Paru terlindungi dari infeksi melalui beberapa mekanisme: filtrasi partikel di hidung, pencegahan aspirasi dengan refleks epiglottis, ekspulsi benda asing melalui refleks batuk, pembersihan kea rah cranial oleh mukosilier, fagositosis kuman oleh makrofag alveolar, netralisasi, kumn oleh substansi imun local dan drainase melalui system limfatik. Faktor predisposisi pneumonia: aspirasi, gangguan imun, septisemia, malnutrisi, campak, pertusis, penyakit jantung bawaan, gangguan neuromuscular, kontaminasi perinatal dan gangguan klirens mucus atau sekresi seperti pada fibrosis kistik, benda asing atau disfungsi silier.

Mikroorganisme mencapai paru melalui jalan nafas, aliran darah, aspirasi benda asing, transpalsental atau selama persaalinan pada neonates.

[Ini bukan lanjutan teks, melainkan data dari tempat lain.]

(** Overwriting the oldest entry of a full buffer in place. *)
Lemma contents_replace_oldest b :
  cb_wf b -> full b = true ->
  exists o rest, contents b = o :: rest /\
    arr_get (entry b) (in_offs b) = Ret o /\
    forall e, exists es, arr_set (entry b) (in_offs b) e = Ret es /\
      cb_wf (set_entry es b) /\ contents (set_entry es b) = e :: rest.
Proof.
  intros Hwf Hf. pose proof (wf_length_entry b Hwf) as Hl. pose proof (wf_in_range b Hwf).
  destruct (arr_get_in_range (entry b) (in_offs b)) as (o & Hget & Ho); [lia |].
  exists o, (drop (S (Z.to_nat (in_offs b))) (entry b) ++ take (Z.to_nat (in_offs b)) (entry b)).
  unfold contents. rewrite Hf, <- (wf_full _ Hwf Hf). unfold rotate_at at 1.
  rewrite (drop_S _ o) by done. split_and!; [done.. |]. intros e.
  exists (<[Z.to_nat (in_offs b) := e]> (entry b)). rewrite arr_set_in_range by lia.
  split_and!; [done | |].
  - destruct Hwf. split; simpl; try done; [by rewrite length_insert | by rewrite Hf..].
  - simpl. rewrite Hf, <- (wf_full _ Hwf Hf). unfold rotate_at.
    rewrite (drop_S _ e) by (apply list_lookup_insert_eq; lia).
    by rewrite drop_insert_lt, take_insert_ge by lia.
Qed.

(** ** The search *)

Section Find.
Context (b : aesd_circular_buffer) (Hwf : cb_wf b) (Hok : sizes_ok (sizes (contents b))).

(** The sizes of the slots the search visits, in order. *)
Let seen := take (visited b) (sizes (rotate_at (Z.to_nat (out_offs b)) (entry b))).

Lemma length_seen : length seen = visited b.
Proof.
  pose proof (visited_range b Hwf). pose proof (wf_length_entry b Hwf).
  unfold seen, sizes. rewrite length_take, length_fmap, length_rotate_at. lia.
Qed.

(** The visited slots hold the contents, then (in a buffer never written) unused
    slots of size 0. *)
Lemma seen_contents : exists n, seen = sizes (contents b) ++ replicate n 0.
Proof.
  pose proof (wf_length_entry b Hwf) as Hl. pose proof (wf_in_range b Hwf).
  pose proof (length_contents b Hwf) as Hc.
  destruct (rotate_contents b Hwf) as [n Hn]. unfold seen, sizes in *.
  rewrite Hn, fmap_app, fmap_replicate. simpl. rewrite take_app.
  rewrite take_replicate. exists ((visited b - length (e_size <$> contents b)) `min` n)%nat.
  f_equal. apply take_ge. rewrite length_fmap, Hc. unfold visited.
  destruct (full b) eqn:Hf.
  - by rewrite (proj2 (Z.eqb_eq _ _) (wf_full _ Hwf Hf)).
  - rewrite (wf_start _ Hwf Hf). destruct (Z.eqb_spec (in_offs b) 0); [lia |].
    rewrite Z.sub_0_r, Z.mod_small; lia.
Qed.

Lemma seen_ok : sizes_ok seen.
Proof.
  destruct Hok as [Hpos Hsum], seen_contents as [n ->].
  assert (Forall (fun z => 0 <= z) (replicate n 0)) as Hz
    by (by apply Forall_replicate).
  split; [by apply Forall_app |]. rewrite sumZ_app, sumZ_zeros. lia.
Qed.

Lemma find_loop_spec fuel k off :
  (k < visited b)%nat -> (visited b - k <= fuel)%nat ->
  sumZ (take k seen) <= off < 2 ^ 64 ->
  find_loop fuel b off (sumZ (take k seen)) (slot b k) =
  Ret match locate (drop k seen) (off - sumZ (take k seen)) with
      | Some (j, o) => Some (slot b (k + j)%nat, o)
      | None => None
      end.
Proof.
  pose proof (visited_range b Hwf) as Hv. pose proof length_seen as Hlen.
  destruct seen_ok as [Hpos Hsum].
  revert k. induction fuel as [|fuel IH]; intros k Hk Hfuel Hoff; [lia |].
  destruct (lookup_lt_is_Some_2 seen k) as [s Hs]; [lia |].
  assert (exists e, entry b !! Z.to_nat (slot b k) = Some e /\ s = e_size e)
    as (e & He & Hes).
  { rewrite (lookup_slot b Hwf) by lia. revert Hs. unfold seen, sizes.
    rewrite lookup_take_lt, list_lookup_fmap by lia. intros (e & ? & ?)%fmap_Some. eauto. }
  assert (sumZ (take (S k) seen) = sumZ (take k seen) + s) as HS.
  { rewrite (take_S_r _ _ s), sumZ_app by done. simpl. lia. }
  pose proof (sumZ_take_le (S k) seen Hpos).
  pose proof (sumZ_nonneg (take k seen) ltac:(by apply Forall_take)).
  assert (0 <= s) by (by eapply Forall_lookup_1 in Hpos).
  cbn [find_loop]. rewrite (proj2 (arr_get_Ret _ _ e)).
  2: { split; [apply slot_range | done]. }
  simpl. rewrite <- Hes, u64_small, <- HS by lia.
  rewrite (drop_S _ s) by done. cbn [locate].
  destruct (Z.ltb_spec off (sumZ (take (S k) seen))).
  - rewrite (proj2 (Z.ltb_lt _ _)), u64_small by lia. by rewrite Nat.add_0_r.
  - rewrite (proj2 (Z.ltb_ge _ _)) by lia.
    rewrite slot_S, slot_eq_in by done.
    replace (off - sumZ (take k seen) - s) with (off - sumZ (take (S k) seen)) by lia.
    destruct (Nat.eqb_spec (S k) (visited b)) as [Hend | Hmore]; simpl negb; cbv iota.
    + rewrite drop_ge by lia. done.
    + rewrite IH by lia. destruct (locate _ _) as [[j o]|]; [| done].
      by rewrite Nat.add_succ_comm.
Qed.

(** The search is [locate] on the sizes of the contents. *)
Lemma find_locate off :
  0 <= off < 2 ^ 64 ->
  aesd_circular_buffer_find_entry_offset_for_fpos b off =
  Ret match locate (sizes (contents b)) off with
      | Some (j, o) => Some (slot b j, o)
      | None => None
      end.
Proof.
  intros Hoff. pose proof (visited_range b Hwf).
  pose proof (find_loop_spec (Z.to_nat MAX) 0 off ltac:(lia) ltac:(unfold MAX; lia)) as Hf.
  rewrite take_0, drop_0 in Hf. cbn [sumZ foldr] in Hf.
  assert (slot b 0 = out_offs b) as H0.
  { unfold slot. rewrite Z.add_0_r. apply Z.mod_small, (wf_out _ Hwf). }
  rewrite H0 in Hf. unfold aesd_circular_buffer_find_entry_offset_for_fpos.
  rewrite Hf by lia. rewrite Z.sub_0_r. destruct seen_contents as [n ->].
  rewrite locate_app. destruct (locate (sizes _) off) as [[j o]|] eqn:E; [done |].
  apply locate_None in E; [| apply Hok | lia].
  by rewrite locate_zeros by lia.
Qed.
End Find.
(* ===== verification/Kernel.v ===== *)
(** The Linux kernel functions the character driver calls. They are not part of
    this repository, so they are a parameter of the driver's definitions: a record
    of functions, which a caller may choose afresh for every system call, and the
    class [KernelOk] of what the kernel's documentation promises about them. *)

From S2P Require Import Prelude CMem.

Record kernel : Type := mk_kernel {
  (** [mutex_lock_interruptible] on a mutex that is held or not: the value returned
      and whether the mutex is held afterwards. *)
  k_mutex_lock_interruptible : bool -> Z * bool;
  k_mutex_unlock : bool -> bool;
  k_kmalloc : gmap nat (list (option byte)) -> Z -> cptr * gmap nat (list (option byte));
  k_krealloc : gmap nat (list (option byte)) -> cptr -> Z
               -> cptr * gmap nat (list (option byte));
  k_kfree : gmap nat (list (option byte)) -> cptr -> gmap nat (list (option byte));
  (** [copy_from_user]: from the bytes readable at the user address and the length
      asked, the bytes stored at the destination and the number not copied. *)
  k_copy_from_user : list byte -> Z -> list byte * Z;
  (** [copy_to_user]: from the length asked, the number of bytes not copied. *)
  k_copy_to_user : Z -> Z;
  (** Device numbers and registration: [alloc_chrdev_region], from the first minor
      number asked for, gives its result and the number stored (0, the caller's
      initial value, when it fails); [cdev_add] gives its error code. *)
  k_alloc_chrdev_region : Z -> Z * Z;
  k_cdev_add : Z -> Z;
  k_MAJOR : Z -> Z;
  k_MKDEV : Z -> Z -> Z;
  (** The macro [_IOWR(type, nr, size)]. *)
  k_IOWR : Z -> Z -> Z -> Z;
}.

(** No [kmalloc] block is larger. *)
Definition KMALLOC_LIMIT : Z := 2 ^ 31.

Class KernelOk (k : kernel) : Prop := {
  (** A free mutex is taken, or the wait is interrupted by a signal; a held mutex
      is never obtained, and the wait can only be interrupted. *)
  lock_free :
    k_mutex_lock_interruptible k false = (0, true) \/
    exists e, e <> 0 /\ k_mutex_lock_interruptible k false = (e, false);
  lock_held : exists e, e <> 0 /\ k_mutex_lock_interruptible k true = (e, true);
  unlock_held : k_mutex_unlock k true = false;
  (** [kmalloc] gives [ZERO_SIZE_PTR] for a size of 0, otherwise [NULL] or a fresh
      block of indeterminate bytes. *)
  kmalloc_zero h : k_kmalloc k h 0 = (PZeroSize, h);
  kmalloc_ok h n : 0 < n ->
    k_kmalloc k h n = (PNull, h) \/
    exists b, h !! b = None /\ n <= KMALLOC_LIMIT /\
      k_kmalloc k h n = (PBlk b, <[b := replicate (Z.to_nat n) None]> h);
  (** [krealloc] leaves the block alone when it fails; otherwise it keeps the old
      bytes, in place or in a fresh block. *)
  krealloc_ok h b blk n : h !! b = Some blk -> 0 < n ->
    k_krealloc k h (PBlk b) n = (PNull, h) \/
    exists b', (b' = b \/ h !! b' = None) /\ n <= KMALLOC_LIMIT /\
      k_krealloc k h (PBlk b) n
      = (PBlk b', <[b' := resize (Z.to_nat n) None blk]> (delete b h));
  kfree_ok h b blk : h !! b = Some blk -> k_kfree k h (PBlk b) = delete b h;
  (** [copy_from_user] copies a prefix and pads the rest of the destination with
      zero bytes. *)
  copy_from_user_ok u n : 0 <= n ->
    exists m, 0 <= m <= n /\ n - m <= Z.of_nat (length u) /\
      k_copy_from_user k u n
      = (take (Z.to_nat (n - m)) u ++ replicate (Z.to_nat m) x00, m);
  copy_to_user_ok n : 0 <= n -> 0 <= k_copy_to_user k n <= n;
  (** The number allocated has the minor number asked for. *)
  alloc_region_ok m : 0 <= m < 2 ^ 20 -> 0 <= fst (k_alloc_chrdev_region k m) ->
    k_MKDEV k (k_MAJOR k (snd (k_alloc_chrdev_region k m))) m
    = snd (k_alloc_chrdev_region k m);
}.

(** ** The calls, with C's conditions on their arguments *)

(** [kfree] of a pointer that is neither null nor a live block is undefined. *)
Definition kfree (k : kernel) (h : heap) (p : cptr) : outcome heap :=
  match p with
  | PNull | PZeroSize => Ret h
  | PBlk b => if decide (is_Some (h !! b)) then Ret (k_kfree k h p) else Fault InvalidFree
  | PLit _ => Fault InvalidFree
  end.

Definition krealloc (k : kernel) (h : heap) (p : cptr) (n : Z) : outcome (cptr * heap) :=
  match p with
  | PNull | PZeroSize => Ret (k_kmalloc k h n)
  | PBlk b => if decide (is_Some (h !! b)) then Ret (k_krealloc k h p n)
              else Fault UseAfterFree
  | PLit _ => Fault InvalidFree
  end.

(** [copy_from_user(p + off, u, n)]: the heap after and the bytes not copied. *)
Definition copy_from_user (k : kernel) (h : heap) (p : cptr) (off : Z) (u : list byte) (n : Z)
    : outcome (heap * Z) :=
  let '(bs, missing) := k_copy_from_user k u n in
  h ← store_bytes h p off bs; Ret (h, missing).

(** [copy_to_user(buf, p + off, n)]: the bytes delivered and the number not
    copied. *)
Definition copy_to_user (k : kernel) (h : heap) (p : cptr) (off n : Z)
    : outcome (list byte * Z) :=
  bs ← load_bytes h p off n;
  let missing := k_copy_to_user k n in
  Ret (take (Z.to_nat (n - missing)) bs, missing).

(** [unregister_chrdev_region(devno, 1)] gives back the region of that number. *)
Definition unregister_chrdev_region (devno : Z) (region : option Z) : option Z :=
  match region with
  | Some d => if d =? devno then None else Some d
  | None => None
  end.

(** ** A concrete kernel

    It allocates at the first number above all live blocks, copies everything it
    can, and is never interrupted; [avail] bytes are the most it allocates. *)
Definition next_block (h : heap) : nat := S (max_list (map_to_list h).*1).

Lemma next_block_fresh (h : heap) : h !! next_block h = None.
Proof.
  destruct (h !! next_block h) as [blk |] eqn:E; [| done]. exfalso.
  apply elem_of_map_to_list in E.
  assert (next_block h ∈ (map_to_list h).*1) as Hin.
  { apply list_elem_of_fmap. by exists (next_block h, blk). }
  apply max_list_elem_of_le in Hin. unfold next_block in Hin. lia.
Qed.

Definition plain_kernel (avail : Z) : kernel := {|
  k_mutex_lock_interruptible held := if held then (-4, true) else (0, true);
  k_mutex_unlock _ := false;
  k_kmalloc h n :=
    if n =? 0 then (PZeroSize, h)
    else if n <=? Z.min avail KMALLOC_LIMIT
    then (PBlk (next_block h), <[next_block h := replicate (Z.to_nat n) None]> h)
    else (PNull, h);
  k_krealloc h p n :=
    match p with
    | PBlk b =>
        if n <=? Z.min avail KMALLOC_LIMIT
        then (p, <[b := resize (Z.to_nat n) None (default [] (h !! b))]> (delete b h))
        else (PNull, h)
    | _ => (PNull, h)
    end;
  k_kfree h p := match p with PBlk b => delete b h | _ => h end;
  k_copy_from_user u n :=
    let c := Z.min n (Z.of_nat (length u)) in
    (take (Z.to_nat c) u ++ replicate (Z.to_nat (n - c)) x00, n - c);
  k_copy_to_user _ := 0;
  k_alloc_chrdev_region m := (0, Z.lor (Z.shiftl 240 20) m);
  k_cdev_add _ := 0;
  k_MAJOR d := Z.shiftr d 20;
  k_MKDEV ma mi := Z.lor (Z.shiftl ma 20) mi;
  k_IOWR t nr sz := Z.lor (Z.shiftl 3 30) (Z.lor (Z.shiftl sz 16) (Z.lor (Z.shiftl t 8) nr));
|}.

#[export] Instance plain_kernel_ok avail : KernelOk (plain_kernel avail).
Proof.
  split; simpl.
  - by left.
  - by exists (-4).
  - done.
  - done.
  - intros h n Hn. destruct (Z.eqb_spec n 0); [lia |].
    destruct (Z.leb_spec n (Z.min avail KMALLOC_LIMIT)); [right | by left].
    exists (next_block h). split_and!; [apply next_block_fresh | lia | done].
  - intros h b blk n Hb Hn.
    destruct (Z.leb_spec n (Z.min avail KMALLOC_LIMIT)); [right | by left].
    exists b. split_and!; [by left | lia |]. by rewrite Hb.
  - done.
  - intros u n Hn. exists (n - Z.min n (Z.of_nat (length u))). split_and!; [lia.. |].
    by replace (n - (n - Z.min n (Z.of_nat (length u))))
      with (Z.min n (Z.of_nat (length u))) by lia.
  - lia.
  - intros m Hm _. rewrite Z.shiftr_lor, Z.shiftr_shiftl_l by done.
    rewrite (Z.shiftr_div_pow2 m), Z.div_small, Z.lor_0_r by lia. done.
Qed.
(* ===== verification/CharDriverRefine.v ===== *)
(** The file operations of the driver refine the abstract log: what every call
    does, on every branch, to the relation of [CharDriverRel]. *)

From S2P Require Import Prelude CMem LogSpec CircularBuffer Kernel CharDriver.
From S2P Require Import CharDriverRel.

(** What a write may do, seen from the log. *)
Inductive write_result (k : kernel) (s : driver) (l : log) (u : list byte) (count : Z)
    : Z -> driver -> Prop :=
| write_interrupted :
    fst (k_mutex_lock_interruptible k (mx_lock (aesd_device s))) <> 0 ->
    write_result k s l u count (- ERESTARTSYS) s
| write_nomem s' :
    mx_lock (aesd_device s) = false ->
    mx_lock (aesd_device s') = true ->
    dev_rel s' l ->
    no_memory k (Z.of_nat (length (pending l)) + count) ->
    write_result k s l u count (- ENOMEM) s'
| write_stored n s' :
    0 <= n <= count -> n <= Z.of_nat (length u) ->
    n = count - snd (k_copy_from_user k u count) ->
    mx_lock (aesd_device s) = false ->
    mx_lock (aesd_device s') = false ->
    dev_rel s' (log_write l (take (Z.to_nat n) u)) ->
    write_result k s l u count n s'.

Lemma set_mx_lock_same s : set_dev (set_mx_lock (mx_lock (aesd_device s)) (aesd_device s)) s = s.
Proof. by destruct s as [? ? [] ? ?]. Qed.

Section Ops.
Context (k : kernel) `{!KernelOk k}.

(** What is stored before the newline is looked for, in the log's terms. *)
Lemma write_branches s l u count :
  data_rel s l -> mx_lock (aesd_device s) = false -> 0 <= count <= KMALLOC_LIMIT ->
  let s1 := set_dev (set_mx_lock true (aesd_device s)) s in
  exists r,
    (if 0 <? tmp_size (aesd_device s) then write_extend k s1 u count
     else write_start k s1 u count) = Ret r /\
    extended k s1 (commands l) (pending l) u count r.
Proof.
  intros [Hcb Hpend _] Hfree Hcount s1. destruct (Hpend Hfree) as [Hsize Hlim Hopen Hheld].
  rewrite Hsize. destruct (Z.ltb_spec 0 (Z.of_nat (length (pending l)))) as [Hpos | Hz].
  - assert (pending l <> []) by (intros E; rewrite E in Hpos; done).
    apply write_extend_spec; auto.
  - assert (pending l = []) as -> by (destruct (pending l); [done | cbn [length] in Hz; lia]).
    by apply write_start_spec.
Qed.

(** The relation after the newline test. *)
Lemma commit_rel s l bs :
  stored_rel s (commands l) (pending l ++ bs) ->
  out_offs (aesd_cb (aesd_device s)) = Z.of_nat (dropped l) mod MAX ->
  let l' := log_write l bs in
  exists s', commit_pending k s = Ret s' /\
    mx_lock (aesd_device s') = mx_lock (aesd_device s) /\
    buffer_size (aesd_device s') = buffer_size (aesd_device s) /\
    cb_rel (kheap s') (aesd_cb (aesd_device s')) (commands l') /\
    pending_rel (kheap s') (aesd_device s') (pending l') /\
    out_offs (aesd_cb (aesd_device s')) = Z.of_nat (dropped l') mod MAX.
Proof.
  intros Hst Hfirst. destruct (commit_pending_spec k s _ _ Hst) as (s' & -> & Hl & Hb & Hpost).
  exists s'. unfold log_write. split_and!; [done.. | | |]; case_decide as Hnl; cbn in *;
    try (destruct Hpost as (Hcb & Hsize & Hout)).
  - done.
  - subst s'. apply Hst.
  - split; cbn; [done | unfold KMALLOC_LIMIT; lia | by intros ?%elem_of_nil | done].
  - subst s'. destruct Hst as [Hcb Hsize Hlim Htmp]. by split.
  - rewrite Hout, Hfirst. case_decide.
    + rewrite next_mod by (apply Z.mod_pos_bound; unfold MAX; lia). unfold MAX.
      rewrite Zplus_mod_idemp_l. f_equal. lia.
    + by rewrite Nat.add_0_r.
  - by subst s'.
Qed.

Lemma aesd_write_spec s l filp u count :
  dev_rel s l -> private_data filp = Some AESD_DEVICE -> 0 <= count <= KMALLOC_LIMIT ->
  exists r s', aesd_write k s filp (Some u) count = Ret (r, s') /\
    write_result k s l u count r s'.
Proof.
  intros Hrel Hfilp Hcount. unfold aesd_write, deref_dev. rewrite Hfilp.
  cbn [mbind outcome_bind].
  assert (forall e, e <> 0 -> k_mutex_lock_interruptible k (mx_lock (aesd_device s))
                     = (e, mx_lock (aesd_device s)) ->
          exists r s', aesd_write k s filp (Some u) count = Ret (r, s') /\
            write_result k s l u count r s') as Hintr.
  { intros e He Hlock. unfold aesd_write, deref_dev. rewrite Hfilp. cbn. rewrite Hlock.
    rewrite (proj2 (Z.eqb_neq _ _) He). cbn. rewrite set_mx_lock_same.
    exists (- ERESTARTSYS), s. split; [done |]. constructor. by rewrite Hlock. }
  unfold aesd_write, deref_dev in Hintr. rewrite Hfilp in Hintr.
  cbn [mbind outcome_bind] in Hintr.
  destruct (mx_lock (aesd_device s)) eqn:Hfree.
  { destruct lock_held as (e & He & Hlock). by apply (Hintr e). }
  destruct lock_free as [Hlock | (e & He & Hlock)]; [| by apply (Hintr e)].
  clear Hintr. rewrite Hlock. cbn [Z.eqb negb].
  destruct (write_branches s l u count (dev_data _ _ Hrel) Hfree Hcount) as (r & -> & Hr).
  cbn [mbind outcome_bind]. destruct r as [[e s'] | [n s']].
  - destruct Hr as (-> & Hnomem & Hcb & _ & Hcbeq & Hl & Hb). eexists _, _. split; [done |].
    cbn in Hl, Hb, Hcbeq. constructor; [done.. | | done]. split.
    + done.
    + by rewrite Hl.
    + rewrite Hcbeq. apply Hrel.
    + rewrite Hb. apply Hrel.
  - destruct Hr as (Hn & Hu & Hn' & Hst & _ & Hcbeq & Hl & Hb). cbn in Hl, Hb, Hcbeq.
    destruct (commit_rel _ _ _ Hst) as (s2 & -> & Hl2 & Hb2 & Hcb & Hpend & Hfirst).
    { rewrite Hcbeq. apply Hrel. }
    cbn [mbind outcome_bind]. eexists _, _. split; [done |].
    rewrite Hl in Hl2. rewrite Hb in Hb2.
    constructor; cbn; rewrite ?Hl2, ?unlock_held; [done.. |].
    split; cbn; [done | intros _; destruct Hpend; by split | done |].
    rewrite Hb2, (dev_total _ _ Hrel), written_log_write, length_take.
    replace (Z.of_nat (Z.to_nat n `min` length u)) with n by lia.
    unfold u64. by rewrite Zplus_mod_idemp_l.
Qed.

(** The two halves of a read: what the lookup finds, and what the copy delivers
    from it. *)
Lemma read_lookup_spec h cb l count pos :
  cb_rel h cb (commands l) -> 0 <= count < 2 ^ 63 -> 0 <= pos < 2 ^ 63 ->
  read_lookup cb count pos = Ret
    match locate (lengths (commands l)) pos with
    | None => None
    | Some (j, o) => Some (slot cb j, o, Z.of_nat (length (log_read l pos count)))
    end.
Proof.
  intros Hcb Hcount Hpos. unfold read_lookup. rewrite u64_small by lia.
  pose proof (sum_commands_le _ _ _ Hcb) as Hsum.
  rewrite find_locate;
    [| exact (rel_wf _ _ _ Hcb) | exact (cb_rel_sizes_ok _ _ _ Hcb) | lia].
  destruct Hcb as [Hwf Hent Hcmd Hnd].
  rewrite (sizes_lengths _ _ _ Hent). unfold log_read.
  destruct (locate (lengths (commands l)) pos) as [[j o]|] eqn:E; cbn [mbind outcome_bind]; [| done].
  pose proof E as E'. apply locate_concat in E as (c & Hc & Hoc & _); [| lia].
  rewrite (list_lookup_total_correct _ _ c) by done.
  destruct (Forall2_lookup_r _ _ _ _ _ Hent Hc) as (e & He & Heh).
  pose proof (command_ok_length c ltac:(by eapply Forall_lookup_1 in Hcmd)) as Hlen.
  rewrite (proj2 (arr_get_Ret (entry cb) (slot cb j) e))
    by (split; [apply slot_range | by apply lookup_slot_contents]).
  cbn [mbind outcome_bind]. rewrite (proj2 Heh), u64_small by lia.
  rewrite length_take, length_drop.
  do 3 f_equal. destruct (Z.ltb_spec count (Z.of_nat (length c) - o)); lia.
Qed.

Lemma read_copy_spec s l j o count pos :
  cb_rel (kheap s) (aesd_cb (aesd_device s)) (commands l) ->
  0 <= count < 2 ^ 63 -> 0 <= pos < 2 ^ 63 ->
  locate (lengths (commands l)) pos = Some (j, o) ->
  let bs := log_read l pos count in
  let n := Z.of_nat (length bs) in
  let missing := k_copy_to_user k n in
  read_copy k s (slot (aesd_cb (aesd_device s)) j) o n pos =
  Ret (if missing =? 0 then (n, bs, pos + n)
       else (- EFAULT, take (Z.to_nat (n - missing)) bs, pos)).
Proof.
  intros Hcb Hcount Hpos E. pose proof (sum_commands_le _ _ _ Hcb) as Hsum.
  destruct Hcb as [Hwf Hent Hcmd Hnd]. cbv zeta. unfold log_read. rewrite E.
  pose proof E as E'. apply locate_Some in E' as (z & Hz & Ho & Hpos'); [| lia].
  apply locate_concat in E as (c & Hc & Hoc & _); [| lia].
  rewrite (list_lookup_total_correct _ _ c) by done.
  destruct (Forall2_lookup_r _ _ _ _ _ Hent Hc) as (e & He & Heh).
  destruct (entry_holds_block _ _ _ Heh) as (b & Hb & Hstart).
  set (bs := take (Z.to_nat count) (drop (Z.to_nat o) c)) in *.
  assert (Z.of_nat (length bs) <= Z.of_nat (length c) - o) as Hbs
    by (unfold bs; rewrite length_take, length_drop; lia).
  unfold read_copy. rewrite (proj2 (arr_get_Ret _ (slot _ j) e))
    by (split; [apply slot_range | by apply lookup_slot_contents]).
  cbn [mbind outcome_bind].
  unfold copy_to_user. rewrite Hb, (load_bytes_starts _ _ c) by (done || lia).
  cbn [mbind outcome_bind]. rewrite Nat2Z.id.
  assert (take (length bs) (drop (Z.to_nat o) c) = bs) as -> by (apply take_length_take).
  pose proof (copy_to_user_ok (Z.of_nat (length bs)) ltac:(lia)) as Hm.
  destruct (Z.eqb_spec (k_copy_to_user k (Z.of_nat (length bs))) 0) as [-> | Hne]; cbn [negb]; [| done].
  pose proof (sumZ_take_le j _ (lengths_nonneg (commands l))).
  pose proof (command_ok_length c ltac:(by eapply Forall_lookup_1 in Hcmd)) as Hlen.
  rewrite s64_u64, !(s64_small (Z.of_nat _)), (s64_small (pos + _)) by lia.
  by rewrite take_ge by lia.
Qed.

(** A read delivers what the log gives at that position, all of it unless the
    user buffer is not writable. *)
Lemma aesd_read_spec s l filp count pos :
  dev_rel s l -> private_data filp = Some AESD_DEVICE ->
  0 <= count < 2 ^ 63 -> 0 <= pos < 2 ^ 63 ->
  let bs := log_read l pos count in
  let n := Z.of_nat (length bs) in
  let missing := k_copy_to_user k n in
  aesd_read k s filp true count pos =
  Ret (if missing =? 0 then (n, bs, pos + n)
       else (- EFAULT, take (Z.to_nat (n - missing)) bs, pos)).
Proof.
  intros Hrel Hfilp Hcount Hpos bs n missing. pose proof (dev_cb _ _ Hrel) as Hcb.
  unfold aesd_read, deref_dev. rewrite Hfilp. cbn [negb mbind outcome_bind].
  rewrite (read_lookup_spec _ _ l count pos Hcb Hcount Hpos). cbn [mbind outcome_bind].
  destruct (locate _ pos) as [[j o]|] eqn:E.
  - by apply read_copy_spec.
  - pose proof (copy_to_user_ok 0 ltac:(done)). unfold missing, n, bs, log_read. rewrite E.
    change (Z.of_nat (length [])) with 0. replace (k_copy_to_user k 0) with 0 by lia.
    by rewrite Z.add_0_r.
Qed.
End Ops.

Umumnya penunomia terjadi akibat inhalasi atau aspirasi mikroorganisme, sebagian kecil terjadi melalui aliran darah (hematogen). Secara klinis sulit membedakan pneumonia bakteri dan virus. Bronkopneumonia merupakan jenis pneumonia tersering pada bayi dan anak kecil. Pneumonia lobaris lebih sering ditemukan dengan pertambahan umur. Pada pneumonia berat bisa terjadi hipoksemia, hiperkapnea, asidosis respiratorik, asidosis metabolic dan gagal napas.

DIAGNOSIS

Anamnesis

Gejala yang timbul biasanya mendadak tetapi dapat didahului dengan infeksi saluran napas akut bagian atas. Gejalanya anatara lain batuk, demam tinggi terus menerus, sesak, kebiruan di sekitar mulut, menggigil (pada anak), kejang (pada bayi) dan nyeri dada. Biasanya anak lebih suka berbaring pada sisi yang sakit. Pada bayi muda sering menunjukan gejala nonspesifik seperti hipotermi, penurunan kesadaran, kejang atau kembung sehingga sulit dibedakan dengan meningitis, sepsis atau ileus.

Pemeriksaan fisis

Tanda yang mungkin ada adalah demam tinggi, dispnea: inspiratory effort ditandai dengan takipnea, retraksi (chest indrawing), napas cuping hidung dan sianosis. Gerakan dinding toraks dapat berkurang pada daerah terkena, perkusi normal atau redup. Pada pemeriksaan auskultasi paru dapat terdengar suara nafas utama melemah atau mengeras, suara nafas tambahan berupa ronki basah halus di lapangan paru yang terkena

Pada infeksi oleh kuman atipik (Mycoplasma, Chylamydia) gejalanya tidak jelas maupun memberikaan onset akut seperti di atas. Panas seringkali tidak tinggi, batuk tidak produktif, tidak sesak, dan seringkali disertai sakit kepala dan malaise.

Pemeriksaan penunjang

Pemeriksaan laboratorium yang nonspesifik yang seringkali dilakukan adalah:

Hitung leukosit: dapat terjadi leukositosis dengan hitung jenis bergeser ke kiri

Laju Endap Darah: menigkat pada infksi bacterial namun banyak dipengaruhi faktor-faktor lainnya

C reactive Protein (CRP): meningkatkan pada infeksi bacterial

Procalcitonin: dianggap lebih baik disbanding CRP

Bila fasilitas memungkinkan pemeriksaan analisis gas darah menunjukan keadaan hipoksemia (karena ventilation perfusion mismatch). Kadar PaCO2 dapat rendah, normal atau meningkat tergantung kelainannya. Dapat terjadi asidosis respiratorik, asidosis metabolic, dan gagal napas

Pemeriksaan kultur darah jarang memberikan hasil yang positif tetapi dapat membantu pada kasus yang tidak menunjukan respons terhadap penanganan awal.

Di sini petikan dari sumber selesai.